From the Preface to Engaged

During this time, Gilbert also pushed the limits of how much satire could be used in theatre. He worked with Gilbert Arthur à Beckett on The Happy Land (1873). This was a political satire, partly making fun of his own play The Wicked World. It was briefly banned because it made fun of Gladstone and his government ministers. Similarly, The Realm of Joy (1873) was set in the lobby of a theatre showing a scandalous play (implied to be The Happy Land). It had many jokes at the expense of the Lord Chamberlain (who was called the "Lord High Disinfectant" in the play). These works were early examples of "problem plays" like those by Shaw and Ibsen.

Gilbert as a Director

Once he became well-known, Gilbert directed his own plays and operas. He had strong ideas about how they should be performed. He was greatly influenced by new ideas in "stagecraft" (now called stage direction) from playwrights like James Planché and especially Tom Robertson. Gilbert watched Robertson's rehearsals to learn directing firsthand. He started using these ideas in his early plays.

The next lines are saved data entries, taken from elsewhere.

Lemma int_of_digits_nonneg (s : string) :
  all_digits s = true -> (0 <= int_of_digits s)%Z.
Proof.
  unfold int_of_digits.
  assert (H : forall acc, (0 <= acc)%Z -> all_digits s = true ->
                          (0 <= fold_left (fun a c => 10 * a + digit_value c)%Z
                                          (list_ascii_of_string s) acc)%Z).
  { induction s as [|c s IH]; intros acc Hacc Hd; [exact Hacc|].
    cbn [all_digits] in Hd. apply andb_true_iff in Hd. destruct Hd as [Hc Hd].
    cbn [list_ascii_of_string fold_left]. apply IH; [|exact Hd].
    unfold is_digit in Hc. apply andb_true_iff in Hc. destruct Hc as [Hc _].
    apply Nat.leb_le in Hc. unfold digit_value. lia. }
  apply H. lia.
Qed.

(** *** Codes *)

(** X8.  Blanks around the code do not count: trimming a code before the
    call changes neither what it parses to nor what the lookup returns, and
    trimming twice is trimming once. *)
Theorem lookup_ignores_surrounding_blanks
        (DF_METADATA : list MetadataRow) (today_year : Z)
        (to_numeric_text : string -> option (Z + pyfloat))
        (format_id : Z) (var_code : string) (anogravable : Z)
        (fields : list string) (sep : string) (current_year : option Z) :
  strip (strip var_code) = strip var_code /\
  parse_var_code (strip var_code) = parse_var_code var_code /\
  lookup_name_by_year DF_METADATA today_year to_numeric_text
    format_id (strip var_code) anogravable fields sep current_year
  = lookup_name_by_year DF_METADATA today_year to_numeric_text
      format_id var_code anogravable fields sep current_year.
Proof.
  assert (Hp : parse_var_code (strip var_code) = parse_var_code var_code)
    by (unfold parse_var_code; now rewrite strip_idem).
  split; [apply strip_idem|]. split; [exact Hp|].
  unfold lookup_name_by_year. now rewrite Hp.
Qed.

He wanted acting, settings, costumes, and movement to be realistic, even if the play's story itself was not. He avoided actors directly talking to the audience. He insisted that characters should never seem aware of how silly they were. Instead, they should act as if their actions were completely normal. Gilbert even wrote a romantic comedy in a "naturalist" style, Sweethearts, as a tribute to Robertson.

Ironmaster of the Savoy
"The Ironmaster at the Savoy" (1884): Gilbert with a mallet, showing his strict directing style. Carte looks on.

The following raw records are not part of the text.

(** * A shallow embedding of the marker icon factory, BingLayer and
    BingMapService of angular-maps.

    Sources embedded:
    - src/src/models/marker.ts   : [Marker.CreateMarker] and the six
      [Marker.Create*] icon generators with the static [MarkerCache];
    - src/models/binglayer.ts    : [BingLayer.AddEntity], [RemoveEntity];
    - src/services/bingmapservice.ts : [CreateMap], [DisposeMap] and
      [CreateMarker] of [BingMapService].

    JavaScript numbers are modelled as rationals [Q]; the browser
    primitives whose results the code only forwards ([toDataURL],
    [measureText], [Math.cos], ...) are fields of a [Host] record, so every
    statement holds for any browser. A thrown [Error] is the [Throw]
    outcome of a call. *)

From stdpp Require Import base gmap strings list.
From Stdlib Require Import Ascii QArith Qround Qabs.

Open Scope Q_scope.

(* ------------------------------------------------------------------ *)
(** ** Interfaces (IPoint, ISize, IMarkerIconInfo) *)

Record IPoint := { x : Q; y : Q }.
Record ISize := { width : Q; height : Q }.

(** The six members of [MarkerTypeId] that [Marker.CreateMarker] switches
    on. *)
Inductive MarkerTypeId :=
| CanvasMarker
| DynmaicCircleMarker
| FontMarker
| RotatedImageMarker
| RoundedImageMarker
| ScaledImageMarker.

(** The value of [iconInfo.markerType]: one of the six cases, or any other
    runtime value, kept with its string conversion (what
    ["..." + iconInfo.markerType] prints). *)
Inductive MarkerTypeValue :=
| Known (t : MarkerTypeId)
| Other (printed : string).

(** The value of a field the code converts to a string without testing
    it first: [undefined] (absent from the object), [null], or a string. *)
Inductive JSOptString :=
| Undefined
| Null
| Str (s : string).

(** [IMarkerIconInfo]; an absent (null or undefined) field is [None], the
    code testing these with [== null] or for truthiness, except [text],
    whose string conversion tells the two apart. The callback is a
    closure; it is identified by a number. *)
Record IMarkerIconInfo := {
  markerType : MarkerTypeValue;
  id : option string;
  size : option ISize;
  points : option (list IPoint);
  color : option string;
  drawingOffset : option IPoint;
  rotation : option Q;
  url : option string;
  callback : option nat;
  scale : option Q;
  fontName : option string;
  fontSize : option Q;
  text : JSOptString;
  strokeWidth : option Q
}.

(** [iconInfo.size = s]: the one field the generators assign. *)
Definition set_size (i : IMarkerIconInfo) (s : ISize) : IMarkerIconInfo :=
  {| markerType := markerType i; id := id i; size := Some s;
     points := points i; color := color i; drawingOffset := drawingOffset i;
     rotation := rotation i; url := url i; callback := callback i;
     scale := scale i; fontName := fontName i; fontSize := fontSize i;
     text := text i; strokeWidth := strokeWidth i |}.

(** JavaScript truthiness of the optional fields the code tests with
    [if (...)] or [||]: null, undefined, 0 and the empty string are falsy. *)
Definition truthy_num (o : option Q) : bool :=
  match o with Some q => negb (Qeq_bool q 0) | None => false end.

Definition truthy_str (o : option string) : bool :=
  match o with Some s => negb (bool_decide (s = EmptyString)) | None => false end.

(** [iconInfo.color || "red"] *)
Definition color_or_red (i : IMarkerIconInfo) : string :=
  match color i with
  | Some c => if truthy_str (Some c) then c else "red"
  | None => "red"
  end.

(** [iconInfo.strokeWidth || 0] *)
Definition stroke_or_zero (i : IMarkerIconInfo) : Q :=
  match strokeWidth i with
  | Some w => if truthy_num (Some w) then w else 0
  | None => 0
  end.

(** The string conversion [measureText] and [fillText] apply to
    [iconInfo.text]. *)
Definition js_string (o : JSOptString) : string :=
  match o with Undefined => "undefined" | Null => "null" | Str s => s end.

(* ------------------------------------------------------------------ *)
(** ** Canvas drawing, as the sequence of calls the code makes *)

Inductive CanvasOp :=
| SetWidth (w : Q)
| SetHeight (h : Q)
| Translate (dx dy : Q)
| Rotate (rads : Q)
| SetFillStyle (s : string)
| SetFont (f : string)
| SetTextBaseline (b : string)
| BeginPath
| MoveTo (px py : Q)
| LineTo (px py : Q)
| ClosePath
| Fill
| Stroke
| Clip
| Arc (cx cy r a0 a1 : Q) (ccw : bool)
| FillText (t : string) (px py : Q)
| DrawImage (src : string) (dx dy : Q)
| DrawImageScaled (src : string) (dx dy dw dh : Q).

(** A canvas element: the calls made on it, oldest first. *)
Definition Canvas := list CanvasOp.

(** The browser primitives the code forwards to. [canvas_dim] is the
    conversion applied when a number is assigned to [canvas.width] or
    [canvas.height], [image_dim] the one applied when a number is assigned
    to [image.width] or [image.height] (both are [unsigned long]
    attributes); [toDataURL] renders the drawn canvas. *)
Record Host := {
  toDataURL : Canvas -> string;
  measureText : string -> string -> Q;
  canvas_dim : Q -> Q;
  image_dim : Q -> Q;
  num_toString : Q -> string;
  Math_PI : Q;
  Math_cos : Q -> Q;
  Math_sin : Q -> Q
}.

(** The current width and height of a canvas (300 x 150 when unset). *)
Fixpoint canvas_width_from (w : Q) (c : Canvas) : Q :=
  match c with
  | [] => w
  | SetWidth w' :: c' => canvas_width_from w' c'
  | _ :: c' => canvas_width_from w c'
  end.

Fixpoint canvas_height_from (h : Q) (c : Canvas) : Q :=
  match c with
  | [] => h
  | SetHeight h' :: c' => canvas_height_from h' c'
  | _ :: c' => canvas_height_from h c'
  end.

Definition canvas_width (c : Canvas) : Q := canvas_width_from 300 c.
Definition canvas_height (c : Canvas) : Q := canvas_height_from 150 c.

(* ------------------------------------------------------------------ *)
(** ** The icon cache and the pending image loads *)

(** [IMarkerIconCacheEntry] *)
Record IMarkerIconCacheEntry := {
  markerIconString : string;
  markerSize : ISize
}.

(** The three generators that load an image first. *)
Inductive ImageKind := RotatedImage | RoundedImage | ScaledImage.

(** An [image.onload] handler registered by a generator and not yet run:
    the [iconInfo] object it closes over, as it was when the handler was
    registered ([load_info]; the handler reads the object as it is when
    the image loads, see [fire_load]), the image element ([src] and the
    width/height assigned to it before loading) and the locals of the
    enclosing call it reads ([radius], [offset]). *)
Record PendingLoad := {
  load_kind : ImageKind;
  load_info : IMarkerIconInfo;
  load_src : string;
  load_attr : option ISize;
  load_radius : Q;
  load_offset : IPoint
}.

In Gilbert's 1874 play, Rosencrantz and Guildenstern, the character Hamlet explains Gilbert's idea of comic acting. He says, "I believe there is no funnier person than a boastful hero who speaks his foolishness so seriously that his listeners believe he doesn't see how absurd it is." Robertson "taught Gilbert about disciplined rehearsals and about having a unified style for the whole show – directing, design, music, and acting." Like Robertson, Gilbert demanded discipline from his actors. He required them to know their lines perfectly, speak them clearly, and follow his stage directions. These were new ideas for many actors at the time. A major change was replacing the main "star" actor with a disciplined group of actors. This made the director much more important in the theatre. "There's no doubt that Gilbert was a good director. He could get natural, clear performances from his actors, which fit Gilbert's need for outrageousness delivered seriously."

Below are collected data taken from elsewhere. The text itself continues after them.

Example resolve_positional :
  resolve (pullLiteral ["a"; "$"]%string 1 (VInt 5)) "2" sampleDoc sampleRoot
  = (Status_OK, 1, Some 4%nat).
Proof. reflexivity. Qed.

Example prepare_pull5 :
  prepare 4 pull5 sampleDoc sampleRoot "" ExecInfo.new
  = Some (Status_OK, samplePrepared, sampleDoc,
          ExecInfo.mk (Some (mkFieldRef ["a"%string])) None false).
Proof. reflexivity. Qed.

(** { $pull: { a: { $gt: 3 } } } leaves [1, 2] under "a" and logs
    { $set: { a: [1, 2] } }; the array and the root have lost the value they
    were built from, the remaining elements have not. *)
Example pull_gt3 :
  ∃ self' d' lb',
    prepare 4 pullGt3 sampleDoc sampleRoot "" ExecInfo.new
    = Some (Status_OK, self', sampleDoc,
            ExecInfo.mk (Some (mkFieldRef ["a"%string])) None false)
    ∧ apply self' sampleDoc = Some (Status_OK, d')
    ∧ childrenOf d' (Some 1%nat) = [2; 4]%nat
    ∧ hasValue d' (Some 1%nat) = false
    ∧ hasValue d' sampleRoot = false
    ∧ getValue d' (Some 4%nat) = ("2"%string, VInt 2)
    ∧ log 4 self' d' emptyLog = Some (Status_OK, d', lb')
    ∧ sets lb' = [("a"%string, VArray [(""%string, VInt 1); (""%string, VInt 2)])]
    ∧ unsets lb' = [].
Proof. do 3 eexists. repeat split; reflexivity. Qed.

(** ** Reading a well-formed document *)

Section WellFormed.
Variable rank : nat → nat.

Lemma wellFormed_wfDoc d : wellFormed rank d = true → wfDoc rank d.
Proof.
  unfold wellFormed. rewrite forallb_forall. intros Hall i rep Hi.
  assert (Hin : In (i, rep) (imap pair d)).
  { apply list_elem_of_In, list_elem_of_lookup. exists i.
    by rewrite list_lookup_imap, Hi. }
  apply Hall in Hin. unfold wellFormedRep in Hin. simpl in Hin.
  apply andb_prop in Hin as [Hin Hrank].
  apply andb_prop in Hin as [Hnd Hkids].
  split; [by apply bool_decide_eq_true in Hnd|]. split.
  - intros k Hk. rewrite forallb_forall in Hkids.
    specialize (Hkids k (proj1 (list_elem_of_In _ _) Hk)).
    destruct (d !! k) as [krep|]; [|done].
    apply bool_decide_eq_true in Hkids. eauto.
  - intros p Hp. rewrite Hp in Hrank. by apply Nat.ltb_lt.
Qed.

Lemma wfDoc_child_rank d i rep k krep :
  wfDoc rank d → d !! i = Some rep → k ∈ children rep → d !! k = Some krep →
  parent krep = Some i ∧ (rank i < rank k)%nat.
Proof.
  intros Hwf Hi Hk Hkrep.
  destruct (Hwf i rep Hi) as (_ & Hkids & _).
  destruct (Hkids k Hk) as (krep' & Hk' & Hp).
  assert (krep' = krep) as -> by congruence.
  split; [done|]. by destruct (Hwf k krep Hkrep) as (_ & _ & Hr); apply Hr.
Qed.
Lemma wfDoc_siblings d a : wfDoc rank d → siblings d a.
Proof. intros Hwf arep Ha. destruct (Hwf a arep Ha) as (? & ? & _). done. Qed.
End WellFormed.

Lemma child_rank rank d c next :
  wfDoc rank d → next ∈ childrenOf d (Some c) → (rank c < rank next)%nat.
Proof.
  intros Hwf. unfold childrenOf, getRep.
  destruct (d !! c) as [crep|] eqn:Hc; [|set_solver].
  intros Hin. destruct (Hwf c crep Hc) as (_ & Hkids & _).
  destruct (Hkids next Hin) as (nrep & Hn & Hp).
  by destruct (Hwf next nrep Hn) as (_ & _ & Hr); apply Hr.
Qed.

Lemma nextAfter_NoDup (k : nat) (pre rest : list nat) :
  NoDup (pre ++ k :: rest) → nextAfter k (pre ++ k :: rest) = head rest.
Proof.
  induction pre as [|x pre IH]; simpl; intros Hnd.
  - by rewrite Nat.eqb_refl.
  - apply NoDup_cons in Hnd as [Hx Hnd].
    destruct (Nat.eqb_spec x k) as [->|_]; [|by apply IH].
    exfalso. apply Hx. set_solver.
Qed.

(** In a sequence of distinct children that name [a] as their parent, the
    right sibling of a child is the child that follows it. *)
Lemma rightSibling_next (d : Document) (a k : nat) (arep krep : ElementRep)
    (pre rest : list nat) :
  d !! a = Some arep → children arep = pre ++ k :: rest →
  NoDup (children arep) →
  d !! k = Some krep → parent krep = Some a →
  rightSibling d (Some k) = head rest.
Proof.
  intros Ha Hch Hnd Hk Hp. unfold rightSibling, childrenOf. simpl.
  rewrite Hk, Hp. simpl. rewrite Ha, Hch. apply nextAfter_NoDup.
  by rewrite <- Hch.
Qed.

(** The walk of [prepare] over a sequence of siblings collects, in order,
    those that match, provided the fuel covers the sequence. *)
Lemma prepare_walk_siblings (self : ModifierPull) (d : Document) (a : nat)
    (arep : ElementRep) :
  d !! a = Some arep → NoDup (children arep) →
  (∀ k, k ∈ children arep → ∃ krep, d !! k = Some krep ∧ parent krep = Some a) →
  ∀ rest pre fuel acc,
    children arep = pre ++ rest → (length rest ≤ fuel)%nat →
    prepare_walk fuel self d (head rest) acc
    = Some (acc ++ (Some <$> matching self d rest)).
Proof.
  intros Ha Hnd Hkids rest.
  induction rest as [|k rest IH]; intros pre fuel acc Hch Hfuel.
  - destruct fuel; simpl; by rewrite app_nil_r.
  - destruct fuel as [|fuel]; [simpl in Hfuel; lia|]. simpl in Hfuel.
    destruct (Hkids k) as (krep & Hk & Hp); [rewrite Hch; set_solver|].
    simpl. rewrite (rightSibling_next d a k arep krep pre rest) by done.
    rewrite (IH (pre ++ [k]) fuel); [|by rewrite <- app_assoc|lia].
    unfold matching. rewrite filter_cons.
    destruct (isMatch self d (Some k)); simpl; [|done].
    by rewrite <- app_assoc.
Qed.

(** ** Removing children of one element *)

Section Removal.
Variable rank : nat → nat.

Lemma wfDoc_ranked d : wfDoc rank d → ranked rank d.
Proof. intros Hwf i rep p Hi Hp. by apply (Hwf i rep Hi). Qed.

Lemma deserialize_length fuel : ∀ d e, length (deserialize fuel d e) = length d.
Proof.
  induction fuel as [|fuel IH]; intros d e; [done|]. simpl.
  destruct e as [i|]; [|done]. destruct (d !! i) as [rep|]; [|done].
  destruct (repValue rep); [|done]. by rewrite IH, length_alter.
Qed.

Gilbert prepared very carefully for each new work. He made models of the stage, actors, and set pieces. He planned every action and detail beforehand. He would not work with actors who questioned his authority. George Grossmith wrote that, at least sometimes, "Mr. Gilbert is a complete dictator. He insists that his words be spoken exactly as he says, even down to the tone of voice. He would stand on stage next to the actor or actress and repeat the words with the right actions again and again until they were done as he wanted." Even during long runs and revivals, Gilbert closely watched the performances. He made sure actors didn't add, remove, or change lines without permission. Gilbert was famous for showing the actions himself, even when he was older. Gilbert himself sometimes went on stage. He played the Associate in Trial by Jury several times. He also filled in for an injured actor in a charity show of Broken Hearts. He also performed in charity shows of his one-act plays, like King Claudius in Rosencrantz and Guildenstern.

Sir Arthur Seymour Sullivan
Sir Arthur Sullivan.

Working with Sullivan

First Works Together and Other Projects

In 1871, John Hollingshead asked Gilbert to work with Sullivan on a Christmas show, Thespis, or The Gods Grown Old, at the Gaiety Theatre. Thespis ran longer than five of the nine other holiday shows in 1871. Its run was extended beyond a normal show length at the Gaiety. However, nothing more came of it then, and Gilbert and Sullivan went their separate ways. Gilbert worked again with Clay on Happy Arcadia (1872) and with Alfred Cellier on Topsyturveydom (1874). He also wrote several farces, opera stories, extravaganzas, fairy comedies, adaptations from novels, translations from French, and the dramas mentioned earlier. Also in 1874, he published his last piece for Fun magazine, "Rosencrantz and Guildenstern", after a three-year break. He then quit because he didn't like the new owner's other publishing interests.

Thespis - Illustrated London News Jan 6 1872
An illustration of Thespis from The Illustrated London News, January 6, 1872.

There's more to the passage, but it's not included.